Les ressources naturelles ne constituent pas une richesse en elles-mêmes. Le pétrole enfoui dans le sol ou les fonds marins n’avait aucune valeur économique avant que des entrepreneurs, des ingénieurs et des investisseurs ingénieux ne découvrent comment le transformer en un intrant productif utile à l’économie.
Ce qui comptait n’était pas la géologie, mais l’évaluation économique de la ressource et les moyens technologiques permettant de l’exploiter.
Pire encore : partout dans le monde, des pays prétendument « bénis » par d’abondantes ressources naturelles, comme le pétrole, sont régulièrement devenus plus pauvres, plus corrompus et moins productifs après la découverte de cet or noir.
Les économistes parlent de « malédiction des ressources naturelles », parfois appelée « malédiction des matières premières ». L’un de ces exemples les plus frappants est le « syndrome hollandais » : l’afflux de devises provoqué par les exportations de ressources fait monter la monnaie fiduciaire du pays concerné et nuit à la compétitivité de la plupart de ses autres secteurs. Dans sa version politico-économique, cette malédiction place tout l’appareil politique au service de l’extraction des ressources, au détriment de la population et des infrastructures — et, bien souvent, des droits de propriété et des institutions démocratiques. Les signaux de prix sont faussés et les décisions gouvernementales remplacent progressivement l’activité de marché.
Lorsque la Norvège découvrit du pétrole en mer du Nord à la fin des années 1960, ce pays arctique et glacial échappa en grande partie à ce destin.
Et, curieusement, personne ne contribua davantage à la prospérité norvégienne qu’un géologue pétrolier irakien né en 1934. Il s’appelait Farouk al-Kasim.
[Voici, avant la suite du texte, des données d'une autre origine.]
(** One process at the end of its turn goes to the back of the queue. *)
Lemma pick_rotate t ps i q b n :
  rep t ps (i :: q) -> pids_differ ps (i :: q) -> ps !! i = Some b ->
  state b = RUNNABLE -> has_ticks b = false ->
  exists t', scheduler_pick (S n) t = scheduler_pick n t' /\
    rep t' (<[i := end_turn b]> ps) (q ++ [i]) /\ same_rest t t'.
Proof.
  intros R Hpid Hb Hs Ht. cbn [scheduler_pick].
  mgo. rewrite (qu_head _ _ (rep_queue _ _ _ R)). cbn [hd_error].
  destruct (rep_get _ _ _ _ _ R Hb) as (p & Ep & Ebp). mstep Ep.
  assert (is_state RUNNABLE p = true) as -> by (subst b; apply bool_decide_eq_true; done).
  assert (has_ticks p = false) as -> by by subst b. cbn [negb].
  set (b1 := on_acc (fun a => set_switches (s32 (switches a + 1)) a) b).
  destruct (rep_upd t ps (i :: q) i b (on_acc (fun a => set_switches (s32 (switches a + 1)) a)) R Hb)
    as (t1 & E1 & R1 & S1); [kn|]. mstep E1.
  assert (i < length ps)%nat as Hlt by by eapply lookup_lt_Some.
  destruct (rep_upd t1 _ _ i b1 (on_acc (set_activesleepticks 0)) R1) as (t2 & E2 & R2 & S2);
    [by apply list_lookup_insert_eq|kn|]. mstep E2. rewrite list_insert_insert_eq in R2.
  set (b2 := on_acc (set_activesleepticks 0) b1) in *.
  assert (pids_differ (<[i := b2]> ps) (i :: q)) as Hpid2.
  { eapply pids_differ_same; [|exact Hpid]. intros j. destruct (decide (i = j)) as [<-|Hne].
    - rewrite list_lookup_insert_eq by done. by rewrite Hb.
    - by rewrite list_lookup_insert_ne. }
  destruct (rep_pop t2 _ i q R2 Hpid2) as (t3 & E3 & R3 & S3). mstep E3.
  destruct (rep_get t3 _ _ i b2 R3) as (p3 & Ep3 & Ebp3); [by apply list_lookup_insert_eq|]. mstep Ep3.
  assert (is_state SLEEPING p3 = false) as ->.
  { apply bool_decide_eq_false. assert (state p3 = state b2) as -> by by rewrite <- Ebp3. cbn. by rewrite Hs. }
  cbn [negb].
  pose proof (rep_nodup _ _ _ R) as Hnd. apply NoDup_cons in Hnd as [Hiq _].
  destruct (rep_push t3 _ q i R3 Hiq) as (t4 & E4 & R4 & S4); [by rewrite length_insert|]. mstep E4.
  destruct (rep_upd t4 _ _ i b2 (on_acc (set_activeticks 0)) R4) as (t5 & E5 & R5 & S5);
    [by apply list_lookup_insert_eq|kn|]. mstep E5. rewrite list_insert_insert_eq in R5.
  exists t5. split; [done|]. split; [exact R5|].
  eapply same_rest_trans; [exact S1|]. eapply same_rest_trans; [exact S2|].
  eapply same_rest_trans; [exact S3|]. by eapply same_rest_trans.
Qed.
La succession d’événements heureux qui le conduisit à guider avec expertise l’ascension de la Norvège, devenue l’un des pays les plus riches du monde, est véritablement extraordinaire.
Lorsque vous offrez à une classe politique une manne financière gratuite, son premier réflexe consiste à la dépenser comme si elle était tombée du ciel et devait durer éternellement. Après tout, il existe forcément un groupe d’électeurs qui en a besoin. Les baisses d’impôts ciblées sont populaires, et cet indispensable programme social a désespérément besoin de financements.
Cette incompétence politique à courte vue garantit que les bénéfices tirés de la découverte d’une ressource resteront éphémères.
La Norvège aurait très bien pu dilapider sa manne pétrolière. L’exemple britannique, confronté au même pétrole dans la même mer du Nord à peu près au même moment, offre un contre-exemple peu réjouissant.
Alors que les deux pays se trouvaient dans une situation économique relativement comparable dans les années 1960, les Norvégiens sont aujourd’hui environ 70 % plus riches que les Britanniques. Cette différence ne s’explique peut-être pas exclusivement par une meilleure gestion des découvertes pétrolières norvégiennes, mais elle y a certainement contribué.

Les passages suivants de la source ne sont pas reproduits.